Your doctors do not know about sometimes permanent
Neuroleptic-Induced Deficit Syndrome (NIDS)? It is under-researched and under-recognized, i.e. not formally recognized in diagnostic manuals like the DSM-5 or ICD-11, but is a known condition.
According to AI search:
"A. Rifkin's 1984 paper "Neuroleptic-induced deficit syndrome" is often cited as the foundational description of Neuroleptic-Induced Deficit Syndrome (NIDS). Rifkin described it as a state of apathy, lack of initiative, and emotional blunting directly caused by antipsychotics, distinguishable from depression and the primary illness.
Associated Researchers: Look for work from this era by John Kane, Stephen R. Marder, and Theo C. Manschreck. They often discussed "secondary negative symptoms" or "akinetic depression" induced by high-potency typical antipsychotics like haloperidol.

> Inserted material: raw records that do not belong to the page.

(** The loop from slot [k] merges the remaining entries there. *)
Lemma appendLoop_above prev k es i n w ok n' w' :
  log_wf n -> (k <= length (log n))%nat -> 0 <= prev -> 0 <= i ->
  prev + i = logOffset n + Z.of_nat k -> contiguous (prev + i + 1) es ->
  prev + i + len es < 2 ^ 63 ->
  appendLoop prev i es n w = (ok, n', w') ->
  n' = set_log (log n') n /\ log_wf n' /\
  (ok = true -> log n' = take k (log n) ++ mergeLog (drop k (log n)) es /\
    (walAttached n = true -> Forall ws_storable es -> durable n w -> durable n' w')).
Proof.
  revert k i n w. induction es as [|e es IH]; intros k i n w Hwf Hk Hp Hi0 Hi Hc Hb.
  { intros [= <- <- <-]. rewrite merge_nil_r, take_drop, set_log_id. done. }
  destruct Hc as [He Hc]. rewrite len_cons in Hb. pose proof (len_nonneg es).
  pose proof (wf_offset n Hwf). cbn [appendLoop].
  rewrite (wrap64_small (prev + i)), wrap64_small by (unfold u64_ok; lia). rewrite <- He.
  destruct (appendStep (Index e) e n w) as [[ok1 n1] w1] eqn:E.
  apply (appendStep_spec k) in E as (En & Hwf1 & Hok); [|done|lia|lia|lia].
  destruct ok1; [|intros [= <- <- <-]; done].
  destruct (Hok eq_refl) as [Hl1 Hd1].
  assert (logOffset n1 = logOffset n /\ walAttached n1 = walAttached n) as [Ho Ha] by (by rewrite En).
  assert (S k <= length (log n1))%nat as Hk1.
  { rewrite Hl1, length_app, length_take. destruct (drop k (log n)); simpl; [lia|].
    case_decide; simpl; lia. }
  intros Hrun. apply (IH (S k)) in Hrun as (En' & Hwf' & Hok');
    [|done|done|done|lia|rewrite Ho; lia|by replace (prev + (i + 1) + 1) with (prev + i + 1 + 1) by lia|lia].
  split; [rewrite En' at 1; by rewrite En|]. split; [done|]. intros Hk'.
  destruct (Hok' Hk') as [Hl' Hd']. split.
  - rewrite Hl', Hl1. apply merge_step. lia.
  - intros Hat [Hs1 Hs2]%Forall_cons Hd0. rewrite Ha in Hd'. auto.
Qed.

(** Entries at or below the boundary are passed over. *)
Lemma appendLoop_skip prev es i n w :
  log_wf n -> 0 <= prev -> 0 <= i -> prev + i + len es < 2 ^ 63 -> prev + i <= logOffset n ->
  let j := Z.to_nat (logOffset n - (prev + i)) in
  appendLoop prev i es n w = appendLoop prev (i + Z.of_nat j) (drop j es) n w.
Proof.
  revert i. induction es as [|e es IH]; intros i Hwf Hp Hi Hb Ho j; [by rewrite drop_nil|].
  rewrite len_cons in Hb. pose proof (len_nonneg es). destruct j as [|j'] eqn:Ej.
  { rewrite drop_0. f_equal. lia. }
  cbn [appendLoop drop].
  rewrite (wrap64_small (prev + i)), wrap64_small by (unfold u64_ok; lia).
  rewrite appendStep_skip by (done || lia). rewrite (IH (i + 1)) by (done || lia).
  replace (Z.to_nat (logOffset n - (prev + (i + 1)))) with j' by lia. f_equal. lia.
Qed.

(** The whole loop, from the request's [PrevLogIndex]. *)
Lemma appendLoop_spec prev es n w ok n' w' :
  log_wf n -> 0 <= prev <= logLen n -> contiguous (prev + 1) es -> prev + len es < 2 ^ 63 ->
  appendLoop prev 0 es n w = (ok, n', w') ->
  n' = set_log (log n') n /\ log_wf n' /\
  (ok = true -> log n' = merged (logOffset n) (log n) prev es /\
    (walAttached n = true -> Forall ws_storable es -> durable n w -> durable n' w')).
Proof.
  intros Hwf Hp Hc Hb. pose proof (logLen_wf n Hwf) as HL. unfold merged.
  destruct (decide (logOffset n <= prev)) as [Hge|Hlt].
  - replace (Z.to_nat (logOffset n - prev)) with 0%nat by lia. rewrite drop_0.
    apply appendLoop_above; [done|unfold len in *; lia|lia|lia|lia| |lia].
    by rewrite Z.add_0_r.
  - rewrite appendLoop_skip by (done || lia). rewrite Z.add_0_r.
    set (j := Z.to_nat (logOffset n - prev)).
    replace (Z.to_nat (prev - logOffset n)) with 0%nat by lia. intros Hrun.
    destruct (decide (j <= length es)%nat) as [Hj|Hj].
    + apply (appendLoop_above _ 0) in Hrun as (? & ? & Hok);
        [|done|lia|lia|lia|lia| |unfold len in *; rewrite length_drop; lia].
      * split; [done|]. split; [done|]. intros Ht. destruct (Hok Ht) as [? Hd].
        split; [done|]. intros. apply Hd; auto. by apply Forall_drop.
      * replace (prev + (0 + Z.of_nat j) + 1) with (prev + 1 + Z.of_nat j) by lia.
        by apply contiguous_drop.
    + rewrite (drop_ge es j) in Hrun |- * by lia. injection Hrun as <- <- <-.
      rewrite merge_nil_r, take_drop, set_log_id. done.
Qed.

(** ** The handler *)

Lemma acceptLeader_log t li la now n :
  let n' := acceptLeader t li la now n in
  log n' = log n /\ logOffset n' = logOffset n /\ snapshotIndex n' = snapshotIndex n /\
  snapshotTerm n' = snapshotTerm n /\ commitIndex n' = commitIndex n /\
  lastApplied n' = lastApplied n /\ walAttached n' = walAttached n /\
  currentTerm n' = Z.max (currentTerm n) t /\ state n' = Follower /\ config n' = config n /\
  votedFor n' = if decide (currentTerm n < t) then [] else votedFor n.
Proof. unfold acceptLeader. repeat case_decide; simpl; repeat split; try done; lia. Qed.

Lemma acceptLeader_wf t li la now n : log_wf n -> log_wf (acceptLeader t li la now n).
Proof.
  intros [H1 H2 H3 H4]. destruct (acceptLeader_log t li la now n) as (E1 & E2 & E3 & _).
  by split; rewrite ?E1, ?E2, ?E3.
Qed.

Lemma termAt_bound n i t : log_wf n -> u64_ok i -> termAt n i = Some t -> i <= logLen n.
Proof.
  intros Hwf Hi. pose proof (logLen_wf n Hwf). pose proof (wf_snapshot n Hwf).
  pose proof (wf_offset n Hwf). pose proof (len_nonneg (log n)).
  unfold termAt. repeat case_decide; try lia.
  destruct (entryAt n i) as [e|] eqn:E; [|done]. intros _.
  apply entryAt_lookup in E as [? _]; [lia|done..].
Qed.

Lemma termAt_ext n n' i :
  log n' = log n -> logOffset n' = logOffset n -> snapshotIndex n' = snapshotIndex n ->
  snapshotTerm n' = snapshotTerm n -> termAt n' i = termAt n i.
Proof. intros E1 E2 E3 E4. unfold termAt, entryAt, sliceIndex. by rewrite E1, E2, E3, E4. Qed.

Lemma advanceCommit_log lc ln n :
  let n' := advanceCommit lc ln n in
  n' = set_commitIndex (commitIndex n') n /\
  commitIndex n' = if decide (commitIndex n < lc) then Z.min lc ln else commitIndex n.
Proof. unfold advanceCommit. repeat case_decide; destruct n; simpl; split; try done; lia. Qed.

(** Everything the handler does to a well-formed node on a request it does
    not reject as stale. *)
Lemma handleAppendEntries_spec now req n w res n' w' :
  log_wf n -> u64_ok (ae_PrevLogIndex req) ->
  contiguous (ae_PrevLogIndex req + 1) (ae_Entries req) ->
  ae_PrevLogIndex req + len (ae_Entries req) < 2 ^ 63 ->
  currentTerm n <= ae_Term req ->
  handleAppendEntries now (Some req) n w = (res, n', w') ->
  log_wf n' /\ currentTerm n' = ae_Term req /\ logOffset n' = logOffset n /\
  snapshotIndex n' = snapshotIndex n /\ walAttached n' = walAttached n /\
  (aer_Success res = true ->
     (ae_PrevLogIndex req = 0 \/ termAt n (ae_PrevLogIndex req) = Some (ae_PrevLogTerm req)) /\
     log n' = merged (logOffset n) (log n) (ae_PrevLogIndex req) (ae_Entries req) /\
     commitIndex n' = (if decide (commitIndex n < ae_LeaderCommit req)
        then Z.min (ae_LeaderCommit req) (ae_PrevLogIndex req + len (ae_Entries req))
        else commitIndex n) /\
     (walAttached n = true -> Forall ws_storable (ae_Entries req) -> durable n w -> durable n' w')).
Proof.
  intros Hwf Hu Hc Hb Ht. unfold handleAppendEntries. rewrite decide_False by lia.
  set (n1 := acceptLeader _ _ _ _ n).
  pose proof (acceptLeader_log (ae_Term req) (ae_LeaderId req) (ae_LeaderAddress req) now n)
    as (E1 & E2 & E3 & E4 & E5 & _ & E7 & E8 & _). fold n1 in E1, E2, E3, E4, E5, E7, E8.
  assert (log_wf n1) as Hwf1 by (by apply acceptLeader_wf).
  rewrite (termAt_ext n n1) by done.
  pose proof (len_nonneg (ae_Entries req)). pose proof (len_nonneg (log n)).
  case_decide as Hrej.
  { intros [= <- <- <-]. repeat split; try apply Hwf1; try done; lia. }
  assert (ae_PrevLogIndex req = 0 \/ termAt n (ae_PrevLogIndex req) = Some (ae_PrevLogTerm req)) as Hprev.
  { destruct (decide (termAt n (ae_PrevLogIndex req) = Some (ae_PrevLogTerm req))); [by right|].
    unfold u64_ok in Hu. left. destruct (decide (0 < ae_PrevLogIndex req)); [|lia]. by destruct Hrej. }
  assert (0 <= ae_PrevLogIndex req <= logLen n1) as Hp.
  { unfold u64_ok in Hu. rewrite (logLen_wf n1), E1, E2 by done. pose proof (wf_offset n Hwf).
    destruct Hprev as [->|Hpt]; [lia|].
    apply termAt_bound in Hpt; [|done..]. rewrite logLen_wf in Hpt by done. lia. }
  destruct (appendLoop _ _ _ n1 w) as [[ok n2] w2] eqn:El.
  apply appendLoop_spec in El as (En2 & Hwf2 & Hok); [|done..].
  assert (logOffset n2 = logOffset n1 /\ snapshotIndex n2 = snapshotIndex n1 /\
    walAttached n2 = walAttached n1 /\ currentTerm n2 = currentTerm n1 /\
    commitIndex n2 = commitIndex n1) as (F2 & F3 & F7 & F8 & F5) by (by rewrite En2).
  destruct ok.
  2: { intros [= <- <- <-]. repeat split; try apply Hwf2; try done; try congruence; lia. }
  destruct (Hok eq_refl) as [Hl Hd].
  destruct (advanceCommit_log (ae_LeaderCommit req)
    (wrap64 (ae_PrevLogIndex req + len (ae_Entries req))) n2) as [Ec Ev].
  set (n3 := advanceCommit _ _ n2) in *.
  rewrite wrap64_small in Ev by (unfold u64_ok in *; lia).
  intros [= <- <- <-].
  assert (log n3 = log n2 /\ logOffset n3 = logOffset n2 /\ snapshotIndex n3 = snapshotIndex n2 /\
    walAttached n3 = walAttached n2 /\ currentTerm n3 = currentTerm n2) as (G1 & G2 & G3 & G7 & G8)
    by (by rewrite Ec).
  split. { destruct Hwf2 as [A B C D]. split; by rewrite ?G1, ?G2, ?G3. }
  split; [lia|]. split; [congruence|]. split; [congruence|]. split; [congruence|]. intros _.
  split; [done|]. split; [by rewrite G1, Hl, E1, E2|]. split; [by rewrite Ev, F5, E5|].
  intros Ha Hs Hdn. rewrite E7 in Hd. unfold durable in *. rewrite E1, E3 in Hd.
  destruct (Hd Ha Hs Hdn) as (l & Hl1 & Hl2). exists l. split; [done|]. by rewrite G1, G3.
Qed.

Search Terms: Use these in PubMed/Google Scholar: "neuroleptic induced deficit syndrome," "akinetic depression," "secondary negative symptoms antipsychotics," "drug-induced parkinsonism affective."

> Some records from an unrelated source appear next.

(* ===== verification/RaftSnapshot.v ===== *)
(** * Snapshot transfer, compaction and start-up
    (pending_snapshot.go, snapshot_rpc.go, snapshot_send.go, compact.go,
    persistence.go)

    Every operation runs in the state directory of [FileIO].  The node's write-
    ahead log is passed next to the node ([walAttached n] is [n.wal != nil]).
    The application's callbacks are parameters: [installer payload size index
    term a] is the [SnapshotInstaller] on a reader that yields [payload], and
    returns whether it succeeded, how many bytes it consumed, and the new
    application state; [provider a] is the [SnapshotProvider]. *)
From S2P Require Import Prelude Crypto FileIO RaftTypes Wal Snapshot RaftNode.
From Stdlib Require Import ZArith Lia.
From stdpp Require Import base gmap list strings.
#[local] Open Scope Z_scope.
#[local] Open Scope io_scope.

Definition pendingSnapshotFileName : bytes := bs "raft.snapshot.recv".

Inductive pend_err : Type :=
| ErrPendingSnapshotOverflow
| PendMkdir | PendOpen
| PendWriteMagic | PendWriteHeader | PendWriteCRC | PendWriteChunk
| PendNoFile | PendSizeOverflow | PendPatch | PendFsync | PendSeek
| PendRename.

#[export] Instance pend_err_eq_dec : EqDecision pend_err.
Proof. solve_decision. Defined.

There is a new group "Iatrogenic Neuroimmune Disease Association" that put out a
research document last year with a brief paragraph about NIDS:
Source:
https://img1.wsimg.com/blobby/go/8c970a38-146a-4f63-a408-d45f62d06b4b/downloads/c4249329-78d0-4acd-9c36-778a0248909e/PSSD Clinical Findings 2.0 - F2705s.pdf?ver=1763662133954
It is hard to compile data/evidence with cognitive dysfunction, but we need to be prepared to defend our claims for when situations like this one arise, so we can't be gaslit, silenced or ignored.
I was skimming old threads and users have been suggesting we do this for years, e.g.
@deficiT in 2024:
I guess you're right.There's really nothing.I could do about it right now. Might as well just try to keep it getting better
I do wish you the best brotha. There are a lot of really intelligent people here. I think if someone started writing about all this shit and relaying their experience, it could maybe do something to get the word out.
I mean could you imagine how influential it would be if when you Google the word "Invega", on the first page is a well thought out and researched article relaying the damage this drug can cause and a multitude of experiences backing this up?
I...
Fun fact: "It took psychiatry 20 years to recognize TD [tardive dyskinesia] as an iatrogenic illness, even as it afflicted half or more of hospitalized patients (Gelman, 1984)." - Peter Breggin from "Brain-Disabling Treatments in Psychiatry" (1997).
"In 1983, Dr Peter Breggin wrote about the risk of tardive dyskinesia in children and
tardive dementia in children and adults in his book "Psychiatric Drugs". This book and his efforts resulted in the U.S. FDA requiring the 1985 expanded class label for tardive dyskinesia for all neuroleptics."